We now have access to the biggest ever map of human Alzheimer’s brain. A study that enabled us the insights into the brain examined the differences between healthy brain and brain with Alzheimer’s disease. And the result? Absolutely remarkable. It is the largest dataset of its type ever.
The cerebellum, region of the brain previously thought to be unaffected by Alzheimer’s displayed a series of changes which they think might protect it from damage caused by Alzheimer’s. This analysis generated a massive 24,024 data points by mapping the relative levels of over 5,825 distinct proteins across six regions of the brain.
The brain regions in the study included the more heavily affected Hippocampus, Entorhinal cortex, Cingulate gyrus and the less affected Motor Cortex, Sensory Cortex, and Cerebellum. The team identified 129 protein changes which were present in all areas of the brain studied, with at least 44 not previously associated with the disease.
And how can music help with Alzheimer’s?
It activates regions of the brain spared by Alzheimer’s. Alzheimer’s does not seem to affect the salience network, which shows higher functional connectivity when listening to music.
But wait, what’s salience network? The salience network is a collection of regions of the brain that select which stimuli are deserving of our attention. The network has key nodes in the insular cortex and is critical for detecting behaviourally relevant stimuli and for coordinating the brain’s neural resources in response to these stimuli.
Now let’s talk about the music reserach – for three weeks, participants continuously listened to meaningful songs (chosen by themselves) by their caregiver carrying around a portable media player.
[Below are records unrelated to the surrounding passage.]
Lemma utf8_octets (cp : N) :
  cp < 1114112 -> Forall (fun b => b < 256) (utf8 cp).
Proof.
  intros H. unfold utf8.
  destruct (cp <? 128) eqn:E1; [|destruct (cp <? 2048) eqn:E2;
    [|destruct (cp <? 65536) eqn:E3]]; tests;
    repeat constructor; div_lia.
Qed.

Lemma octets_percent (b : N) (x : JsString.t) :
  b < 256 -> octets (percent b ++ x) = Octet b :: octets x.
Proof.
  intros H. unfold percent. cbn [app octets].
  rewrite N.eqb_refl, !hex_value_digit by div_lia.
  f_equal. f_equal. div_lia.
Qed.

Lemma octets_flat_map (bs : list N) (x : JsString.t) :
  Forall (fun b => b < 256) bs ->
  octets (flat_map percent bs ++ x) = map Octet bs ++ octets x.
Proof.
  induction 1 as [|b bs Hb _ IH]; [reflexivity|].
  cbn [flat_map map]. rewrite <- !app_assoc, octets_percent by exact Hb.
  rewrite IH. reflexivity.
Qed.

Lemma octets_literal (c : N) (x : JsString.t) :
  is_unreserved c = true -> octets (c :: x) = Literal c :: octets x.
Proof.
  intros [_ H]%unreserved_small. cbn [octets].
  apply N.eqb_neq in H. rewrite H. reflexivity.
Qed.

(** A code point of the basic plane comes back as itself. *)
Lemma units_utf8_bmp (cp : N) (ts : list token) :
  cp < 65536 -> units (map Octet (utf8 cp) ++ ts) = cp :: units ts.
Proof.
  intros H. unfold utf8.
  destruct (cp <? 128) eqn:E1; [|destruct (cp <? 2048) eqn:E2;
    [|rewrite (proj2 (N.ltb_lt _ _) H)]]; cbn [map app units].
  - rewrite E1. reflexivity.
  - tests.
    replace (192 + cp / 64 <? 128) with false
      by (symmetry; apply N.ltb_ge; div_lia).
    replace (192 + cp / 64 <? 224) with true
      by (symmetry; apply N.ltb_lt; div_lia).
    replace ((192 + cp / 64 - 192) * 64 + (128 + cp mod 64 - 128))
      with cp by div_lia.
    unfold units_of_code_point.
    rewrite (proj2 (N.ltb_lt _ _) H). reflexivity.
  - tests.
    replace (224 + cp / 4096 <? 128) with false
      by (symmetry; apply N.ltb_ge; div_lia).
    replace (224 + cp / 4096 <? 224) with false
      by (symmetry; apply N.ltb_ge; div_lia).
    replace (224 + cp / 4096 <? 240) with true
      by (symmetry; apply N.ltb_lt; div_lia).
    replace ((224 + cp / 4096 - 224) * 4096
             + (128 + (cp / 64) mod 64 - 128) * 64
             + (128 + cp mod 64 - 128))
      with cp by div_lia.
    unfold units_of_code_point.
    rewrite (proj2 (N.ltb_lt _ _) H). reflexivity.
Qed.

(** A surrogate pair comes back as the same two code units. *)
Lemma units_utf8_pair (hi lo : N) (ts : list token) :
  is_high_surrogate hi = true -> is_low_surrogate lo = true ->
  units (map Octet (utf8 (pair_to_code_point hi lo)) ++ ts)
  = hi :: lo :: units ts.
Proof.
  intros Hh Hl. tests. unfold pair_to_code_point.
  set (cp := (hi - 55296) * 1024 + (lo - 56320) + 65536).
  assert (Hcp : 65536 <= cp < 1114112) by (unfold cp; lia).
  unfold utf8.
  replace (cp <? 128) with false by (symmetry; apply N.ltb_ge; lia).
  replace (cp <? 2048) with false by (symmetry; apply N.ltb_ge; lia).
  replace (cp <? 65536) with false by (symmetry; apply N.ltb_ge; lia).
  cbn [map app units].
  replace (240 + cp / 262144 <? 128) with false
    by (symmetry; apply N.ltb_ge; div_lia).
  replace (240 + cp / 262144 <? 224) with false
    by (symmetry; apply N.ltb_ge; div_lia).
  replace (240 + cp / 262144 <? 240) with false
    by (symmetry; apply N.ltb_ge; div_lia).
  replace ((240 + cp / 262144 - 240) * 262144
           + (128 + (cp / 4096) mod 64 - 128) * 4096
           + (128 + (cp / 64) mod 64 - 128) * 64
           + (128 + cp mod 64 - 128))
    with cp by div_lia.
  unfold units_of_code_point.
  replace (cp <? 65536) with false by (symmetry; apply N.ltb_ge; lia).
  cbn [app]. f_equal; [|f_equal]; unfold cp; div_lia.
Qed.

Lemma unescape_literal (c : N) (e : JsString.t) :
  is_unreserved c = true -> unescape (c :: e) = c :: unescape e.
Proof.
  intros H. unfold unescape. rewrite octets_literal by exact H. reflexivity.
Qed.

Lemma unescape_escape (cp : N) (e : JsString.t) :
  cp < 65536 -> unescape (escape cp ++ e) = cp :: unescape e.
Proof.
  intros H. unfold unescape, escape.
  rewrite octets_flat_map by (apply utf8_octets; lia).
  apply units_utf8_bmp. exact H.
Qed.

Lemma unescape_escape_pair (hi lo : N) (e : JsString.t) :
  is_high_surrogate hi = true -> is_low_surrogate lo = true ->
  unescape (escape (pair_to_code_point hi lo) ++ e)
  = hi :: lo :: unescape e.
Proof.
  intros Hh Hl. unfold unescape, escape.
  rewrite octets_flat_map.
  - apply units_utf8_pair; assumption.
  - apply utf8_octets. unfold pair_to_code_point. tests. lia.
Qed.
(** [handleSaveAnalysis] on the storage slot; [stringify] is
    [JSON.stringify]. *)
Definition handleSaveAnalysis (stringify : JS.value -> string)
  (slot : option string) (s : State) : option string * State :=
  if JS.truthy (analysis s)
  then (Some (stringify (analysis s)), with_hasSavedAnalysis true s)
  else (slot, s).

(** [handleLoadAnalysis]. *)
Definition handleLoadAnalysis (slot : option string) (s : State) : State :=
  match slot with
  | None => s
  | Some saved =>
      if JS.str_empty saved then s
      else
        match JSON_parse host saved with
        | Some result => with_analysis result s
        | None => s
        end
  end.

End WithHost.
End Session.

(** ** Further vocabulary *)

Module Behaviour.

(** A run is reported when it is sustained and starts with a truthy
    timestamp. *)
Definition reported (run : list CpuLogEntry) : bool :=
  Spec.sustained run
  && match run with
     | [] => false
     | d :: _ => JS.truthy (timestamp d)
     end.

(** For the proofs: the incidents a run gives. *)
Definition report (run : list CpuLogEntry) : list Dashboard.Incident :=
  match run with
  | [] => []
  | d :: rest =>
      if reported run
      then [{| Dashboard.start := timestamp d;
               Dashboard.end_ := timestamp (last rest d);
               Dashboard.maxVal := Spec.peak d rest |}]
      else []
  end.
(** The main loop only appends to its accumulator. *)
Lemma main_loop_acc (body : list ast.node) (generate : string) :
  main_loop body generate
  = (out <- main_loop body EmptyString ;; Ok (generate ++ out)).
Proof.
  revert generate. induction body as [|node body IH]; intros g; simpl.
  - now rewrite str_app_nil_r.
  - destruct (parse_stmt node) as [[s|]|e]; simpl; try reflexivity.
    rewrite (IH (g ++ (s ++ nl))), (IH (EmptyString ++ (s ++ nl))).
    destruct (main_loop body EmptyString) as [out|e]; simpl; [| reflexivity].
    now rewrite str_app_assoc.
Qed.

Lemma parse_body_cons (stmt : ast.node) (body : list ast.node) :
  parse_body (stmt :: body)
  = (s <- parse_stmt stmt ;;
     b <- parse_body body ;;
     Ok (match s with Some s' => s' ++ b | None => b end)).
Proof.
  unfold parse_body. simpl.
  destruct (parse_stmt stmt) as [[s|]|e]; simpl; try reflexivity.
  - rewrite parse_body_of_acc. reflexivity.
  - now destruct (parse_body_of parse_stmt body EmptyString).
Qed.

Lemma parse_body_app (l1 l2 : list ast.node) :
  parse_body (l1 ++ l2)
  = (b1 <- parse_body l1 ;; b2 <- parse_body l2 ;; Ok (b1 ++ b2)).
Proof.
  induction l1 as [|stmt l1 IH].
  - simpl. change (parse_body []) with (@Ok string EmptyString). simpl.
    now destruct (parse_body l2).
  - change ((stmt :: l1) ++ l2)%list with (stmt :: (l1 ++ l2))%list.
    rewrite !parse_body_cons, IH.
    destruct (parse_stmt stmt) as [[s|]|e]; simpl; try reflexivity;
      destruct (parse_body l1) as [b1|e1]; simpl; try reflexivity;
      destruct (parse_body l2) as [b2|e2]; simpl; try reflexivity.
    now rewrite str_app_assoc.
Qed.

(** In a body, a statement that renders to nothing leaves no trace. *)
Lemma parse_body_skips (stmt : ast.node) (before after : list ast.node) :
  parse_stmt stmt = Ok None ->
  parse_body (before ++ stmt :: after) = parse_body (before ++ after).
Proof.
  intros H. rewrite !parse_body_app, parse_body_cons, H. simpl.
  destruct (parse_body before) as [b1|e1]; simpl; [| reflexivity].
  now destruct (parse_body after).
Qed.

(** At the top level, it stops the run with [TypeError]. *)
Lemma main_loop_None (stmt : ast.node) (before after : list ast.node)
    (generate generate' : string) :
  parse_stmt stmt = Ok None ->
  main_loop before generate = Ok generate' ->
  main_loop (before ++ stmt :: after) generate = Err TypeError.
Proof.
  intros H. revert generate.
  induction before as [|node before IH]; intros g Hb; simpl.
  - now rewrite H.
  - simpl in Hb. destruct (parse_stmt node) as [[s|]|e]; simpl in *;
      try discriminate.
    now apply IH.
Qed.
Lemma app_run_consistent env ops s : consistent s -> consistent (app_run env ops s).
Proof.
  revert s. induction ops as [|op ops IH]; intros s Hs; simpl; [exact Hs |].
  apply IH. destruct op.
  - apply initModel_consistent; exact Hs.
  - apply handleConfigChange_consistent; exact Hs.
  - apply handleFileSelect_consistent; exact Hs.
Qed.

End Facts.

Module Claims.
Import BackgroundRemoval App Samples Facts.
Local Open Scope string_scope.
Local Open Scope nat_scope.
Local Open Scope list_scope.

(** C2: if the [preload] call made by [loadModel] throws [e], then
    [loadModel] rethrows exactly [e], the readiness flag stays false, and
    the only other effect is writing [e] to [console.error]. *)
Theorem loadModel_failure_rethrows env c st e :
  isModelLoaded st = false ->
  env_preload env (trace st) (preload_config (with_default c)) = Some e ->
  let (st', r) := loadModel env c st in
  r = Throw (External e) /\ isModelLoaded st' = false /\
  trace st' = trace st ++ [EvPreload false (preload_config (with_default c)) false;
                           EvConsoleError preload_failed_label (External e)].
Proof.
  intros Hnot Hfail. rewrite (loadModel_preload_fail env c st e Hnot Hfail).
  repeat split.
Qed.

Lemma loadModel_failure_rethrows_witness :
  (isModelLoaded init_st = false /\
   env_preload (preload_fails_env "network error") (trace init_st)
     (preload_config (with_default None)) = Some "network error") /\
  (let (st', r) := loadModel (preload_fails_env "network error") None init_st in
   r = Throw (External "network error") /\ isModelLoaded st' = false /\
   trace st' = trace init_st ++
     [EvPreload false (preload_config (with_default None)) false;
      EvConsoleError preload_failed_label (External "network error")]).
Proof.
  split; [split; reflexivity |].
  apply (loadModel_failure_rethrows (preload_fails_env "network error") None
           init_st "network error"); reflexivity.
Defined.
End SessionFacts.

(** * Properties of the dispatch engine *)

Section DispatchFacts.

Import Dispatch.

Lemma send_numbers_spec net b rs :
  forall results log,
    snd (send_numbers net b rs results log) = log ++ sends b rs /\
    exists R,
      fst (send_numbers net b rs results log) = results ++ R /\
      map recipient R = rs /\
      (forall i r,
          nth_error rs i = Some r ->
          nth_error R i = Some (result_of net b (log ++ firstn i (sends b rs)) r)).
Proof.
  induction rs as [|r rest IH]; intros results log.
  - simpl. rewrite app_nil_r. split; [reflexivity|].
    exists []. rewrite app_nil_r. repeat split. intros [|i] r H; discriminate H.
  - cbn [send_numbers]. unfold attempt.
    destruct (IH (results ++ [result_of net b log r])
                 (log ++ [mkSent (Phone.formatPhoneNumber r) (message b)]))
      as (Hlog & R & HR & Hmap & Hnth).
    unfold result_of in *.
    split.
    + rewrite Hlog, <- app_assoc. reflexivity.
    + exists (result_of net b log r :: R). unfold result_of.
      split; [rewrite HR, <- app_assoc; reflexivity|].
      split.
      * simpl. rewrite Hmap. now destruct (net log _).
      * intros [|i] x Hx.
        -- simpl in Hx. injection Hx as <-. simpl. now rewrite app_nil_r.
        -- simpl in Hx. simpl. rewrite (Hnth i x Hx), <- app_assoc. reflexivity.
Qed.

Lemma map_recipient_length (R : list Result) rs :
  map recipient R = rs -> List.length R = List.length rs.
Proof. intros <-. now rewrite length_map. Qed.

(** What the handler does once its two guards are passed in direct mode. *)
Lemma publish_numbers net s b rs :
  Session.sock_and_isConnected s = true ->
  mode b = Some "numbers" ->
  truthy (caption b) = true ->
  recipients b = Some rs ->
  publish net s b
  = let R := fst (send_numbers net b rs [] []) in
    mkOutcome
      (Http.mkReply 200 (forallb success R)
         (if forallb success R then "Messages sent successfully" else "Some messages failed"))
      (Some R) (snd (send_numbers net b rs [] [])).
Proof.
  intros C M K Rs. unfold publish, mode_is.
  rewrite C, M, K, Rs. simpl.
  destruct rs as [|r rest]; reflexivity.
Qed.

(** What the handler does once its two guards are passed in group mode. *)
Lemma publish_group net s b g :
  Session.sock_and_isConnected s = true ->
  mode b = Some "group" ->
  truthy (caption b) = true ->
  groupId b = Some g -> truthy (Some g) = true ->
  publish net s b
  = let R := fst (send_group net b [] []) in
    mkOutcome
      (Http.mkReply 200 (forallb success R)
         (if forallb success R then "Messages sent successfully" else "Some messages failed"))
      (Some R) [mkSent g (message b)].
Proof.
  intros C M K G T. unfold publish, mode_is.
  rewrite C, M, K, G, T. simpl.
  destruct (recipients b) as [[|r rest]|]; simpl; rewrite G; reflexivity.
Qed.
Using a functional MRI, the researchers scanned the patients to image the regions of the brain that lit up when they listened to 20-second clips of music versus silence. The researchers played eight clips of music from the patient’s music collection, eight clips of the same music played in reverse and eight blocks of silence. The researchers compared the images from each scan.
What they found out is that music activates the brain, causing whole regions to communicate. By listening to the meaningful playlist, the visual network, the salience network, the executive network and the cerebellar and corticocerebellar network pairs all showed significantly higher functional connectivity. And this is objective evidence that shows personally meaningful music is an alternative route for communicating with patients who have Alzheimer’s disease.
This is a diagram of brain networks involved in processing attention. This image is credited to Brain Network Lab.
However, further research is needed. And while they’re not saying listening to music will cure Alzheimer’s, it offers a new way to treat it and improve patient’s quality of life.